EXERCISE GOAL -> Report every line from the following entries that contains the string "name".

DATASET RECORDS ->
== Segment start ==
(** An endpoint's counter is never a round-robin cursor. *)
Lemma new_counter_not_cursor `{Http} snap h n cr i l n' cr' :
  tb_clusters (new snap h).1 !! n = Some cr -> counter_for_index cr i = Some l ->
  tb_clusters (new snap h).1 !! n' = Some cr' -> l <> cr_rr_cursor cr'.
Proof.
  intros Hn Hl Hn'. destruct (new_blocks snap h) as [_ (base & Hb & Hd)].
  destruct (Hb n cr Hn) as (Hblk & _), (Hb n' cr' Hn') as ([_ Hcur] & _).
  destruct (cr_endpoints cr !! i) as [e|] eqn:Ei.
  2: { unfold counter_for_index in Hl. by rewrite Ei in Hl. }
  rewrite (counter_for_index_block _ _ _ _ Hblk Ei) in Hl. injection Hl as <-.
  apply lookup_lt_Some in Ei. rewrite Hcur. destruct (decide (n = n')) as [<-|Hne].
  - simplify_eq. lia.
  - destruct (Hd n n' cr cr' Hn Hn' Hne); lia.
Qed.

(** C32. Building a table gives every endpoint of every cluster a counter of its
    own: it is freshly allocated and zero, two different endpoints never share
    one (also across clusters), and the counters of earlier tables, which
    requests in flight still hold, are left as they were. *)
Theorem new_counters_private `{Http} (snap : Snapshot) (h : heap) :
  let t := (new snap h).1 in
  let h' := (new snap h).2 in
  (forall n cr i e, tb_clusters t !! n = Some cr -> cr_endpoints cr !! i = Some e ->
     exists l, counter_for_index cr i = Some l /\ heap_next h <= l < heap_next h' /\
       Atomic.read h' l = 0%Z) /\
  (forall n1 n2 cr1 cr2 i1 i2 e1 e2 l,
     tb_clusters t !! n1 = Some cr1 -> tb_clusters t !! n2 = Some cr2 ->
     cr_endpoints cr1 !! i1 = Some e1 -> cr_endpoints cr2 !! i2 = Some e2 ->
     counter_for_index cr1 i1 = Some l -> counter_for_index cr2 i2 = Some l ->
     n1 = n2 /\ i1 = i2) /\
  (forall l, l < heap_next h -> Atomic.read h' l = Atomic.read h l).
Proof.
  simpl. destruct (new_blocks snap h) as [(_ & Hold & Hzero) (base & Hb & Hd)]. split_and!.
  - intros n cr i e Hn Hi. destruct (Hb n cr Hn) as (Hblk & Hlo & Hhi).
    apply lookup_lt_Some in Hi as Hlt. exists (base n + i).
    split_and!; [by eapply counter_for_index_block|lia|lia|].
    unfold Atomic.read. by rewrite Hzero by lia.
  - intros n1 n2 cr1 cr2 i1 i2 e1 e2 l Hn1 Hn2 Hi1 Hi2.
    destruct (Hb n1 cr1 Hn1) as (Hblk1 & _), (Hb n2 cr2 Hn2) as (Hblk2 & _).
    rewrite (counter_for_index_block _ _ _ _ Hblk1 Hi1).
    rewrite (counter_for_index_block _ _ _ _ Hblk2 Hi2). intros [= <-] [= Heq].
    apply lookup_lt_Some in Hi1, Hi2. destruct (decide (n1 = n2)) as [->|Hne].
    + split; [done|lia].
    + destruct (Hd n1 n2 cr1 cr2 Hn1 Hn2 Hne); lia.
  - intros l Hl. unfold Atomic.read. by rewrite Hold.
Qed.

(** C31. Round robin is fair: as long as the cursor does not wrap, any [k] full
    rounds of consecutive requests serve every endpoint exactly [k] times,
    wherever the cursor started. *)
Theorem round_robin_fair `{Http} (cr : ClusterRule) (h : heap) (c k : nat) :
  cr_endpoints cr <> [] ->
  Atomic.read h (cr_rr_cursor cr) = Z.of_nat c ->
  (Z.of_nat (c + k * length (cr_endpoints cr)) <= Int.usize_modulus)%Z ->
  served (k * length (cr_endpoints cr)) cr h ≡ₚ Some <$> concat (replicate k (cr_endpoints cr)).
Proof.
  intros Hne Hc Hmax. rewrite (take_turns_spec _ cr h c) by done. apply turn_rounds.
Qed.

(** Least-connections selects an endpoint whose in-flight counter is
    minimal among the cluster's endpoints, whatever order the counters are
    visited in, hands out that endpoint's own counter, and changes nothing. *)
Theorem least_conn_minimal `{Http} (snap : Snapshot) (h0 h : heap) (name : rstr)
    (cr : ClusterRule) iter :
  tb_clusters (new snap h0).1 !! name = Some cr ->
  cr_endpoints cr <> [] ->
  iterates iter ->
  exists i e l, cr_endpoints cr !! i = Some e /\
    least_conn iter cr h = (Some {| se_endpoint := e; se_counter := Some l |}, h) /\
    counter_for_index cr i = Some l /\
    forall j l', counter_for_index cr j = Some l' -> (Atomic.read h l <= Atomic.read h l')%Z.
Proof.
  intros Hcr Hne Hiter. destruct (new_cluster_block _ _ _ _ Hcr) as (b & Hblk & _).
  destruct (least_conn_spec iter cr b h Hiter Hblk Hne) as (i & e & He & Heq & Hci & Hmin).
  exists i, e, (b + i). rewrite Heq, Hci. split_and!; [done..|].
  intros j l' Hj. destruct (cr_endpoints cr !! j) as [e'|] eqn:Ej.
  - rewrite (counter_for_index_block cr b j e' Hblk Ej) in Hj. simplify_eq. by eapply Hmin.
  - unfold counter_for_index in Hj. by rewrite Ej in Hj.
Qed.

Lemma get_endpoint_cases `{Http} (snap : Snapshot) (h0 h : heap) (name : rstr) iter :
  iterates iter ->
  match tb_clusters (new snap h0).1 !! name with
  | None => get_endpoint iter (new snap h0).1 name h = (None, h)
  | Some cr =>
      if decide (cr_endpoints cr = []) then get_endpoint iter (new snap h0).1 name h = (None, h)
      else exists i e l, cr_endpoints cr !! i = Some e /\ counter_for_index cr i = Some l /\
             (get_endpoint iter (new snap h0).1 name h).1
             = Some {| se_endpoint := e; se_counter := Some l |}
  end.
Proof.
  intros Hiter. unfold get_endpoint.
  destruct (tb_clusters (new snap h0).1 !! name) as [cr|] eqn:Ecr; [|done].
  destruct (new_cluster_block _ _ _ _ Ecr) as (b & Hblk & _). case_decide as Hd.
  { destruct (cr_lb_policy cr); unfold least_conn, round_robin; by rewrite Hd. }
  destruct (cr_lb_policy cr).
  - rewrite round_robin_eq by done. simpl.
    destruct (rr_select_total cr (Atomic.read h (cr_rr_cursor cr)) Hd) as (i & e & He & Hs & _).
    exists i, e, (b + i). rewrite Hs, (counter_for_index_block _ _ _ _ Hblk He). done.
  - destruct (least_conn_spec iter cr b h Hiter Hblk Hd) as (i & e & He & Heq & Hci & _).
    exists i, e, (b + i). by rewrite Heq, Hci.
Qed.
== Segment end ==
== Segment start ==
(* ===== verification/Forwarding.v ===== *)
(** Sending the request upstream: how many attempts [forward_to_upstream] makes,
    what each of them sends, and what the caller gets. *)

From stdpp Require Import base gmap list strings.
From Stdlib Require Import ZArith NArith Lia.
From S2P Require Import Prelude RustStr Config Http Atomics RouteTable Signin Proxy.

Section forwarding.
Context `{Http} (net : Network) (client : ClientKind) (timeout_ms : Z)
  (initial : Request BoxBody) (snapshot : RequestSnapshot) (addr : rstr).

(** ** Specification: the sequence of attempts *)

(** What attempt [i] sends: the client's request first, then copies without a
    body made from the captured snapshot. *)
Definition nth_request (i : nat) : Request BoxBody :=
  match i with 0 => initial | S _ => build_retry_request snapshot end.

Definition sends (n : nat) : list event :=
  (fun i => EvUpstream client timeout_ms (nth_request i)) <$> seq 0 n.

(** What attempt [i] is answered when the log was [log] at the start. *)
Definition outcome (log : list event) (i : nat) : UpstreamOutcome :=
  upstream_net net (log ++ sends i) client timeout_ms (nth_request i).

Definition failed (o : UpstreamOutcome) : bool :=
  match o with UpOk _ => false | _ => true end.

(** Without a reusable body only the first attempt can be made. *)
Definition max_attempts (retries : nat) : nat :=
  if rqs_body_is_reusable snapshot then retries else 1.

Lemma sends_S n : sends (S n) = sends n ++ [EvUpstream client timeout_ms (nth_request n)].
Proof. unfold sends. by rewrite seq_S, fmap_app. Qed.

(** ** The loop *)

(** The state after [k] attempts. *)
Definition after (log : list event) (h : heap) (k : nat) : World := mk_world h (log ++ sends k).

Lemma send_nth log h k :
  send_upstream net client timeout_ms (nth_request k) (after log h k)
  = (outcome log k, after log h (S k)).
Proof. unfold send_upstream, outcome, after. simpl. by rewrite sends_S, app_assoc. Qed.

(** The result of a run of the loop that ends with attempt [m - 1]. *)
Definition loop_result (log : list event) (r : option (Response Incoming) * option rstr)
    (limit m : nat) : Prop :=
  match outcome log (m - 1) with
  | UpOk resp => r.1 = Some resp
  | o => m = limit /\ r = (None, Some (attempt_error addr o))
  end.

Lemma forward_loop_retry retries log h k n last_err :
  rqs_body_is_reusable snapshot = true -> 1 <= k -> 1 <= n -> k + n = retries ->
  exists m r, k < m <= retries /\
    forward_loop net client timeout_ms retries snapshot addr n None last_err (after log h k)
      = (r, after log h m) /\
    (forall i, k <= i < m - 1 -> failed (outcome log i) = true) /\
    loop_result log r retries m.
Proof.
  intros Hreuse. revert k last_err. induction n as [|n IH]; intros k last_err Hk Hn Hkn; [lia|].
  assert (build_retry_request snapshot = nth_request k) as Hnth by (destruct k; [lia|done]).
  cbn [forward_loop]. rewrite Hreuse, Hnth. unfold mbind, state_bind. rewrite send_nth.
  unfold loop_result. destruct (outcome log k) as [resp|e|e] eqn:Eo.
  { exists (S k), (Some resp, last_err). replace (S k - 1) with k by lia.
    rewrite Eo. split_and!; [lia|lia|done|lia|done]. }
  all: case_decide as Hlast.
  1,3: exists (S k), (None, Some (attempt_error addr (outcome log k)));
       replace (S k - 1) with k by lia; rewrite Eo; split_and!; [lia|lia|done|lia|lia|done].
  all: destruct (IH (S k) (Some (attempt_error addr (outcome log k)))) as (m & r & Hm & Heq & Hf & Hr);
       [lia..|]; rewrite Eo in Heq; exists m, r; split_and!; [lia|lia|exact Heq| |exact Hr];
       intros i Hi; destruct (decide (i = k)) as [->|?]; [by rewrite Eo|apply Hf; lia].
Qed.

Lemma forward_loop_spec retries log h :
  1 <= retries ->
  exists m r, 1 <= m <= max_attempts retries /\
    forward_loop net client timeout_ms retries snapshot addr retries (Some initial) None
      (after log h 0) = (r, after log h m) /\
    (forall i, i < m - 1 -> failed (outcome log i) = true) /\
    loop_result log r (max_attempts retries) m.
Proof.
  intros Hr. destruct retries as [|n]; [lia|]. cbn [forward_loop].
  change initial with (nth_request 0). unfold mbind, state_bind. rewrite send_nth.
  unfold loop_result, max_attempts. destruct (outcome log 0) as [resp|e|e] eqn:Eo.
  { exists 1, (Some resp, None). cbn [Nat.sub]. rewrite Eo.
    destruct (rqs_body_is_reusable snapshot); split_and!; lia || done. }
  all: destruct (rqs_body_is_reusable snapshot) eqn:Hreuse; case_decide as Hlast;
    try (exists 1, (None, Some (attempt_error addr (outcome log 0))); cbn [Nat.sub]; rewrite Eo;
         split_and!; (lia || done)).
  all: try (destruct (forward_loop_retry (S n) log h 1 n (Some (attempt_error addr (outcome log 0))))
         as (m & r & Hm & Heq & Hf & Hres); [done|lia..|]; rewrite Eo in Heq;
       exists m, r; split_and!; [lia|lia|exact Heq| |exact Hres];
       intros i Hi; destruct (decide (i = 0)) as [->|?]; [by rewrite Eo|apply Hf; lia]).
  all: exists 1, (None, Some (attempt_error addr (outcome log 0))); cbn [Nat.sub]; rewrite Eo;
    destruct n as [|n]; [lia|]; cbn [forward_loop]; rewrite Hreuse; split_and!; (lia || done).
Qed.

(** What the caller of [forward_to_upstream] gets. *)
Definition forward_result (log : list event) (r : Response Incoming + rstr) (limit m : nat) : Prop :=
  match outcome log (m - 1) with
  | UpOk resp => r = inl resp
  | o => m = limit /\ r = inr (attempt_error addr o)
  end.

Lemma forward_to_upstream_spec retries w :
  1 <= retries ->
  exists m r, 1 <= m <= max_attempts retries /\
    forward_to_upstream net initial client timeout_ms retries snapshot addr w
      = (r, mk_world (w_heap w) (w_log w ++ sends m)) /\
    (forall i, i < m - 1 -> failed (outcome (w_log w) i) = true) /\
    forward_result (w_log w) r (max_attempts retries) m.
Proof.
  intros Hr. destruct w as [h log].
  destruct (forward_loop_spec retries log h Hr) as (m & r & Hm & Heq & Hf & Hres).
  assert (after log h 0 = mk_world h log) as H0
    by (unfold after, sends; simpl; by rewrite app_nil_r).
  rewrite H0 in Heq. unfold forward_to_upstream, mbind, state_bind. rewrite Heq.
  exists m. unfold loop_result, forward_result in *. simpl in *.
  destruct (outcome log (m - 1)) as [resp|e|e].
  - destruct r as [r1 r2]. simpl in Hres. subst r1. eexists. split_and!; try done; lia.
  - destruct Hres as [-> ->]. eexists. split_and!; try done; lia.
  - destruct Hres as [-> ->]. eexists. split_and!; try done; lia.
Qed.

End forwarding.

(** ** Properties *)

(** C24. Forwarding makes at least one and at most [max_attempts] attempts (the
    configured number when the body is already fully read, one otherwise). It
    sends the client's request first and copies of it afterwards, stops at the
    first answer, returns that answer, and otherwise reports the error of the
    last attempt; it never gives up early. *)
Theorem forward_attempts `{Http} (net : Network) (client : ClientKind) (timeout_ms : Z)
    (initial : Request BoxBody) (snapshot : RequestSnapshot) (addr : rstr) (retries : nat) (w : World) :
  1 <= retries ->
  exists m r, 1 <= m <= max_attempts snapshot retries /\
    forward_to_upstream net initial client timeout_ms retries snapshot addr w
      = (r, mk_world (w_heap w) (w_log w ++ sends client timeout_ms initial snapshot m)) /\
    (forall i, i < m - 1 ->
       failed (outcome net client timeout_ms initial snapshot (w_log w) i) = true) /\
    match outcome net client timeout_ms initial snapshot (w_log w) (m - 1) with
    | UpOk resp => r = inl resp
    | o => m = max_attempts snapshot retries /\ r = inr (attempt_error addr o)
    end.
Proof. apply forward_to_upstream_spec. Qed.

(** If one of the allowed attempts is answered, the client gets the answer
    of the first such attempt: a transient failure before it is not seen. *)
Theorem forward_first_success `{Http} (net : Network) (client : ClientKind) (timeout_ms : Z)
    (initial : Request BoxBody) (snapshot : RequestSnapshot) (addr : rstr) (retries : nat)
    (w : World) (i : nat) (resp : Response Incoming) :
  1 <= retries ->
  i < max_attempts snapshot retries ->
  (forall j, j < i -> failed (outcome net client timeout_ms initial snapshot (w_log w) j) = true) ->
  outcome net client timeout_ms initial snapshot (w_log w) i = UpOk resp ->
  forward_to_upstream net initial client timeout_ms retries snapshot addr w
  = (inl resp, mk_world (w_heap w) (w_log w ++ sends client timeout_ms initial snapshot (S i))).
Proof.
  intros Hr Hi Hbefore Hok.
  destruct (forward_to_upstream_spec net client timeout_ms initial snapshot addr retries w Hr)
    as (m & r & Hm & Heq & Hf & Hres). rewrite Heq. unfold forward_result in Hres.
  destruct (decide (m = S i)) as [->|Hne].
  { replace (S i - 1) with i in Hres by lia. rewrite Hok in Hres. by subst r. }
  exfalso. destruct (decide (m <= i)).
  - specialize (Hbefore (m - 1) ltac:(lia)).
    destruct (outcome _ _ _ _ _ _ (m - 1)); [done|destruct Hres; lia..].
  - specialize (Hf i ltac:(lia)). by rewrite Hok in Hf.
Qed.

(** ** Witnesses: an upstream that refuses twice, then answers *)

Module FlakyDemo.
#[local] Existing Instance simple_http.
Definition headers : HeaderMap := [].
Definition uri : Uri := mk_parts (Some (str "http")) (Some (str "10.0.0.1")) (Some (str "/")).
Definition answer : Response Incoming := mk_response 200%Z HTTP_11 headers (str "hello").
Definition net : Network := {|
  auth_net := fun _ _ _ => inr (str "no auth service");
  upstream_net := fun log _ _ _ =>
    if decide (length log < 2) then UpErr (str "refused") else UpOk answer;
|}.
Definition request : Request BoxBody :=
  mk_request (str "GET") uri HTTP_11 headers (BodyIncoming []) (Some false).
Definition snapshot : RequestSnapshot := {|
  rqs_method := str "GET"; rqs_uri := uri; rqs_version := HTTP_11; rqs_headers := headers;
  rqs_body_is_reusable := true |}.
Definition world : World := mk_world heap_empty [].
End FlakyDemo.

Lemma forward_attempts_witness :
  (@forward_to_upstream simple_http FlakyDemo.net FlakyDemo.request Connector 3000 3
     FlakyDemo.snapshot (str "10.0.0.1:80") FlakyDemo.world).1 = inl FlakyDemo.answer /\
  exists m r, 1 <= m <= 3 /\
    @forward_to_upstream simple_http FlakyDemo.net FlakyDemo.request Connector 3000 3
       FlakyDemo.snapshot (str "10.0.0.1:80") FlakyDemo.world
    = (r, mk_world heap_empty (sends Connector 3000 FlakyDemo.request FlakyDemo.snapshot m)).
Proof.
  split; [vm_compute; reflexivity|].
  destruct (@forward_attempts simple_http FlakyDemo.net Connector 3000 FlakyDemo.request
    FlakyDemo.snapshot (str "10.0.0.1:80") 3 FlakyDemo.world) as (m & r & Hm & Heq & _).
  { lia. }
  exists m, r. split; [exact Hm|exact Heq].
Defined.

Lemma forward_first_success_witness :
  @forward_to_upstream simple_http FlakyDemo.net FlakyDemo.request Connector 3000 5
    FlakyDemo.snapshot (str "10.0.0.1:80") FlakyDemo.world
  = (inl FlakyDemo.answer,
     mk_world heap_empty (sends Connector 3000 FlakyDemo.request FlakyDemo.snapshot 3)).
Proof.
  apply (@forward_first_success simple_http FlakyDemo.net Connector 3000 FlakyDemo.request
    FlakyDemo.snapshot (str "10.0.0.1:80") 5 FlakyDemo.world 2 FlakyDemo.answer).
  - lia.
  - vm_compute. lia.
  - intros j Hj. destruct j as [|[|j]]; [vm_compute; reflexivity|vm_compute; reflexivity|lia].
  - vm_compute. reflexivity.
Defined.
== Segment end ==
ANSWER BELOW ->
Theorem least_conn_minimal `{Http} (snap : Snapshot) (h0 h : heap) (name : rstr)
  tb_clusters (new snap h0).1 !! name = Some cr ->
Lemma get_endpoint_cases `{Http} (snap : Snapshot) (h0 h : heap) (name : rstr) iter :
  match tb_clusters (new snap h0).1 !! name with
  | None => get_endpoint iter (new snap h0).1 name h = (None, h)
      if decide (cr_endpoints cr = []) then get_endpoint iter (new snap h0).1 name h = (None, h)
             (get_endpoint iter (new snap h0).1 name h).1
  destruct (tb_clusters (new snap h0).1 !! name) as [cr|] eqn:Ecr; [|done].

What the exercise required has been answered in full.